The effect of lysosomal storage diseases on secretory cells: an ultrastructural study of pancreas as an example.

The lysosome is the disposal and recycling center of eukaryotic cells. The pancreas is an exocrine and endocrine organ. It contains different cell types secreting enzymes, hormones, ions and fluid. The purpose of this study was to demonstrate that the manifestation of the disease in individual cells depends on the expression of the defected gene within the function of the cells. We have thus compared the ultrastructural features of normal pancreas to pancreas affected by eleven different lysosomal storage diseases in human, cats, dogs and mice.

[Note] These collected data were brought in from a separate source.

(** * mon-put-instance-data: a shallow embedding of the metric engine

    The script [bin/mon-put-instance-data.py] samples memory, swap and disk
    usage, expands each sample into CloudWatch data points and memoises
    slow lookups in files.  This development embeds the parts with logic in
    them: the numeric helpers ([MemData], [Disk]), the metric batch
    ([Metrics]), the file cache ([FileCache]) and the request check
    ([validate_args]).

    Conventions of the embedding.
    - Python 2 integers are unbounded: they are [Z].  Python floats are
      IEEE 754 binary64: they are [spec_float] at precision 53.
    - A raised exception is the [Raise] branch of [result]; statements run
      in sequence through the monadic [x ← c; k] notation.
    - A dict is a [gmap]; an object mutated in place is passed and returned.
    - Clock readings and file modification times are integers, in seconds
      like the TTL. *)

From Stdlib Require Import ZArith QArith Lia Ascii.
From Stdlib Require Import Floats.SpecFloat.
From stdpp Require Import gmap strings list fin_maps.

(** ** Exceptions and the error monad *)

(** The exceptions the embedded code can raise.  [UnpicklingError] stands
    for whatever [pickle.load] raises on bytes that are no pickle. *)
Inductive exn : Type :=
  | ZeroDivisionError
  | OverflowError
  | TypeError
  | KeyError (key : string)
  | ValueError (message : string)
  | IOError (message : string)
  | UnpicklingError.

Inductive result (A : Type) : Type :=
  | Ok (a : A)
  | Raise (e : exn).
Arguments Ok {A} a.
Arguments Raise {A} e.

#[global] Instance result_ret : MRet result := fun _ a => Ok a.

#[global] Instance result_bind : MBind result := fun _ _ k c =>
  match c with
  | Ok a => k a
  | Raise e => Raise e
  end.

Definition is_ok {A : Type} (c : result A) : bool :=
  match c with Ok _ => true | Raise _ => false end.

(** ** Python numbers *)

Module Py.

Definition prec : Z := 53.
Definition emax : Z := 1024.

Inductive num : Type :=
  | Int (z : Z)
  | Float (f : spec_float).

(** [float(z)]: the nearest double, ties to even; an integer beyond the
    range of a double raises [OverflowError]. *)
Definition float_of_int (z : Z) : result spec_float :=
  match binary_normalize prec emax z 0 false with
  | S754_infinity _ => Raise OverflowError
  | f => Ok f
  end.

Definition to_float (x : num) : result spec_float :=
  match x with
  | Int z => float_of_int z
  | Float f => Ok f
  end.

Definition is_zero (f : spec_float) : bool :=
  match f with S754_zero _ => true | _ => false end.

(** [a * b] *)
Definition mul (a b : num) : result num :=
  match a, b with
  | Int x, Int y => Ok (Int (x * y))
  | _, _ =>
      x ← to_float a;
      y ← to_float b;
      Ok (Float (SFmul prec emax x y))
  end.

(** [a / b] of Python 2: floor division on two integers, float division
    as soon as one operand is a float; a zero divisor raises. *)
Definition div (a b : num) : result num :=
  match a, b with
  | Int x, Int y =>
      if (y =? 0)%Z then Raise ZeroDivisionError else Ok (Int (x / y))
  | _, _ =>
      x ← to_float a;
      y ← to_float b;
      if is_zero y then Raise ZeroDivisionError
      else Ok (Float (SFdiv prec emax x y))
  end.

(** The literal [100.0]. *)
Definition f100 : spec_float :=
  Eval cbv in binary_normalize prec emax 100 0 false.

(** The exact rational value of a finite double. *)
Definition to_Q (f : spec_float) : option Q :=
  match f with
  | S754_zero _ => Some 0%Q
  | S754_finite s m e =>
      let q := (inject_Z (Z.pos m) * Qpower 2 e)%Q in
      Some (if s then Qopp q else q)
  | _ => None
  end.

(** Truth value of an optional string ([None] and [''] are false). *)
Definition truthy (s : option string) : bool :=
  match s with
  | None => false
  | Some s => negb (String.eqb s "")
  end.

End Py.

(** ** Module constants *)

Definition CLIENT_NAME : string := "CloudWatch-PutInstanceData".
Definition VERSION : string := "2.0.0-beta".

Module SizeUnit.
Record t : Type := { name : string; div : Z }.
End SizeUnit.

Definition SIZE_UNITS_CFG : gmap string SizeUnit.t :=
  <["bytes" := {| SizeUnit.name := "Bytes"; SizeUnit.div := 1 |}]>
  (<["kilobytes" := {| SizeUnit.name := "Kilobytes"; SizeUnit.div := 1024 |}]>
  (<["megabytes" := {| SizeUnit.name := "Megabytes"; SizeUnit.div := 1048576 |}]>
  (<["gigabytes" :=
      {| SizeUnit.name := "Gigabytes"; SizeUnit.div := 1073741824 |}]> ∅))).

(** [os.environ.get(key, default)] with an integer default: the variable,
    when set, comes back as the string it holds. *)
Inductive env_value : Type :=
  | EnvInt (n : Z)
  | EnvStr (s : string).

Definition META_DATA_CACHE_DIR (environ : gmap string string) : string :=
  default "/var/tmp/aws-mon" (environ !! "AWS_EC2CW_META_DATA").

Definition META_DATA_CACHE_TTL (environ : gmap string string) : env_value :=
  match environ !! "AWS_EC2CW_META_DATA_TTL" with
  | Some s => EnvStr s
  | None => EnvInt 21600
  end.
Definition with_lastInputTime (now : number) (t : KeystrokeTracker)
  : KeystrokeTracker :=
  {| events := events t; pasteEvents := pasteEvents t; sessionId := sessionId t;
     batchSequence := batchSequence t; isTracking := isTracking t;
     flushScheduled := flushScheduled t;
     lastFlushTime := lastFlushTime t; lastInputTime := now;
     totalTypedChars := totalTypedChars t;
     totalPastedChars := totalPastedChars t;
     aiInsertInProgress := aiInsertInProgress t;
     aiInsertIgnoreUntil := aiInsertIgnoreUntil t;
     lastAiInsertLength := lastAiInsertLength t |}.

Definition with_pasteEvents (ps : list PasteEvent) (t : KeystrokeTracker)
  : KeystrokeTracker :=
  {| events := events t; pasteEvents := ps; sessionId := sessionId t;
     batchSequence := batchSequence t; isTracking := isTracking t;
     flushScheduled := flushScheduled t;
     lastFlushTime := lastFlushTime t; lastInputTime := lastInputTime t;
     totalTypedChars := totalTypedChars t;
     totalPastedChars := totalPastedChars t;
     aiInsertInProgress := aiInsertInProgress t;
     aiInsertIgnoreUntil := aiInsertIgnoreUntil t;
     lastAiInsertLength := lastAiInsertLength t |}.

Definition with_session (tracking : bool) (sid : option string)
    (t : KeystrokeTracker) : KeystrokeTracker :=
  {| events := events t; pasteEvents := pasteEvents t; sessionId := sid;
     batchSequence := batchSequence t; isTracking := tracking;
     flushScheduled := flushScheduled t;
     lastFlushTime := lastFlushTime t; lastInputTime := lastInputTime t;
     totalTypedChars := totalTypedChars t;
     totalPastedChars := totalPastedChars t;
     aiInsertInProgress := aiInsertInProgress t;
     aiInsertIgnoreUntil := aiInsertIgnoreUntil t;
     lastAiInsertLength := lastAiInsertLength t |}.

(** The window in which paste and input events are taken for side effects
    of an assistant insertion. *)
Definition ai_window (currentTime : number) (t : KeystrokeTracker) : bool :=
  aiInsertInProgress t || lt currentTime (aiInsertIgnoreUntil t).

(** [handlePaste]; [clipboard] is [event.clipboardData?.getData("text")]. *)
Definition handlePaste (clipboard : option string) (currentTime : number)
    (delivered : bool) (t : KeystrokeTracker)
  : KeystrokeTracker * list Outgoing :=
  match isTracking t, sessionId t with
  | true, Some (String c0 r0) =>
      let sid := String c0 r0 in
      if ai_window currentTime t then (t, [])
      else
        let pastedText :=
          match clipboard with Some x => x | None => EmptyString end in
        let pastedLength := Z.of_nat (String.length pastedText) in
        if (0 <? pastedLength)%Z then
          let marker :=
            {| event_type := paste; key_code := pastedLength; key_char := None;
               client_timestamp := currentTime;
               input_method := Some method_paste |} in
          let pasteEvent :=
            {| pasted_length := pastedLength; paste_timestamp := currentTime |} in
          let t1 :=
            with_pasteEvents (pasteEvents t ++ [pasteEvent])
              (with_buffer (events t ++ [marker]) (totalTypedChars t)
                           (totalPastedChars t + pastedLength) t) in
          let '(t2, out) := scheduleFlush delivered currentTime t1 in
          (t2, SendPaste sid pasteEvent :: out)
        else (t, [])
  | _, _ => (t, [])
  end.

Definition charCodeAt0 (x : string) : Z :=
  match x with
  | String c _ => Z.of_N (N_of_ascii c)
  | EmptyString => 0
  end.

(** [handleInput]; [data] is [inputEvent.data]. *)
Definition handleInput (data : option string) (currentTime : number)
    (delivered : bool) (t : KeystrokeTracker)
  : KeystrokeTracker * list Outgoing :=
  if negb (isTracking t) then (t, [])
  else
    let t0 := with_lastInputTime currentTime t in
    if ai_window currentTime t0 then (t0, [])
    else
      match data with
      | Some x =>
          if (String.length x =? 1)%nat then
            let keystrokeEvent :=
              {| event_type := keydown; key_code := charCodeAt0 x;
                 key_char := Some x; client_timestamp := currentTime;
                 input_method := None |} in
            let keyupEvent :=
              {| event_type := keyup; key_code := charCodeAt0 x;
                 key_char := Some x; client_timestamp := currentTime + 50;
                 input_method := None |} in
            scheduleFlush delivered currentTime
              (with_buffer (events t0 ++ [keystrokeEvent; keyupEvent])
                           (totalTypedChars t0 + 1) (totalPastedChars t0) t0)
          else (t0, [])
      | None => (t0, [])
      end.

The diseases studied include GM1- and GM2- gangliosidosis, galactosialidosis, alpha-mannosidosis, mucopolysaccharidosis-I (MPS-I), mucopolysaccharidosis-VI (MPS-VI), mucopolysaccharidosis-VII (MPS-VII), mucolipidosis-IV (ML-IV), Niemann-Pick C, neuronal ceroid-lipofuscinosis, and an undefined glycolipid storage disease. We demonstrated that morphological changes are seen in some pancreatic cell types but not in others, even though the genetic defect occurs in all cell types. Furthermore, we identified and characterized primary and secondary changes in affected cells. The primary changes include presence of numerous and/or enlarged secondary lysosomes laden with partially degraded substrates. The secondary changes were associated with an abnormal formation and maturation of zymogen or secretory granules. The mechanisms contributing to the secondary changes are thought to be associated with altered synthesis of various constituents of these granules.